Conclusion
Published online by Cambridge University Press: 12 September 2012
Summary
We might live in the way described by Gonzalo in The Tempest (1610–11):
no kind of traffic
Would I admit, no name of magistrate;
Letters should not be known; riches, poverty,
And use of service, none; contract, succession,
Bourn, bound of land, tilth, vineyard, none;
No use of metal, corn, or wine, or oil;
No occupation, all men idle, all;
And women too – but innocent and pure;
No sovereignty.
Gonzalo's utopian vision is interrupted by the sceptics, Sebastian and Antonio, but that does not deter him:
All things in common nature should produce
Without sweat or endeavour.
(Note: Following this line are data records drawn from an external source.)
Lemma remember_same st : same_order st (remember_effect st).
Proof. unfold remember_effect. by destruct (current st). Qed.
Lemma media_same st : same_order st (media_effect st).
Proof. done. Qed.
Lemma available_same st : same_order st (available_effect st).
Proof. unfold available_effect. by destruct (available st). Qed.
Lemma same_order_trans a b c : same_order a b -> same_order b c -> same_order a c.
Proof. unfold same_order. naive_solver congruence. Qed.

Lemma settle_frame rolls st st' :
  settle rolls st = Some st' ->
  exists mid, order_effect rolls st = Some mid /\ same_order mid st' /\ config st' = config mid
    /\ pref_mode (prefs st') = pref_mode (prefs mid) /\ pref_muted (prefs st') = pref_muted (prefs mid)
    /\ pref_volume (prefs st') = pref_volume (prefs mid).
Proof.
  unfold settle. destruct (order_effect rolls st) as [mid|]; [|done]. intros [= <-]. exists mid. split; [done|].
  split; [eapply same_order_trans; [apply media_same|]; eapply same_order_trans; [apply remember_same|apply available_same]|].
  unfold available_effect, remember_effect. by destruct (current (media_effect mid)), (available _).
Qed.
(* ===== verification/MemoFilters.v ===== *)
(** * Memo filters

    web/src/contexts/MemoFilterContext.tsx (the filters of a memo list as the [filter]
    parameter of the page's URL), web/src/hooks/useMemoFilters.ts (the filters as one
    expression of the list request), web/src/lib/cel-filter.ts, and the parts of
    web/src/lib/resource-names.ts and web/src/lib/memo-views.ts they call. *)

From S2P Require Import Prelude JSString JSDate JSON JSRegExp JSONText AuthRoutes HomeToday.

(** ** [encodeURIComponent] and [decodeURIComponent] *)

(** The units left as they are. *)
Definition uri_unreserved (c : Z) : bool := is_alnum_ascii c || existsb (Z.eqb c) [45; 95; 46; 33; 126; 42; 39; 40; 41].

Definition percent (b : Z) : jstring := [37; hex_upper (b / 16); hex_upper (b mod 16)].

(** [None]: a lone surrogate throws URIError. *)
Definition encode_point (c : Z) : option jstring :=
  if is_high_surrogate c || is_low_surrogate c then None
  else if uri_unreserved c then Some [c] else Some (utf8_code_point c ≫= percent).

Definition encodeURIComponent (s : jstring) : option jstring :=
  @concat Z <$> mapM encode_point (code_points s).

(** The byte a [%XX] stands for, and what follows. *)
Definition percent_byte (s : jstring) : option (Z * jstring) :=
  match s with
  | 37 :: a :: b :: rest =>
      match hex_digit a, hex_digit b with
      | Some x, Some y => Some (16 * x + y, rest)
      | _, _ => None
      end
  | _ => None
  end.

(** A continuation byte. *)
Definition continuation (s : jstring) : option (Z * jstring) :=
  match percent_byte s with
  | Some (b, rest) => if (0x80 <=? b) && (b <? 0xC0) then Some (b - 0x80, rest) else None
  | None => None
  end.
Treason, felony,
Sword, pike, knife, gun, or need of any engine,
Would I not have; but nature should bring forth
Of it own kind all foison, abundance,
To feed my innocent people.
(II, i, 165–70)I, too, feel the need to interrupt Gonzalo, but not just to puncture his idealism. Hope, to continue the previous chapter's theme, prompts engagement with his utopia to the extent of wondering how his vision might have some sort of practical application or embodiment, to recall the term I have been using to describe one of the features of literary humanism. The natural conclusion to the argument of previous chapters is that we might use literary texts, not only – as sceptics – to interrogate their and our own literary, cultural and historical contexts, and the meanings, values and ideologies that people have lived by, but also – as ‘literary humanists’ – to talk about the question of how life might be.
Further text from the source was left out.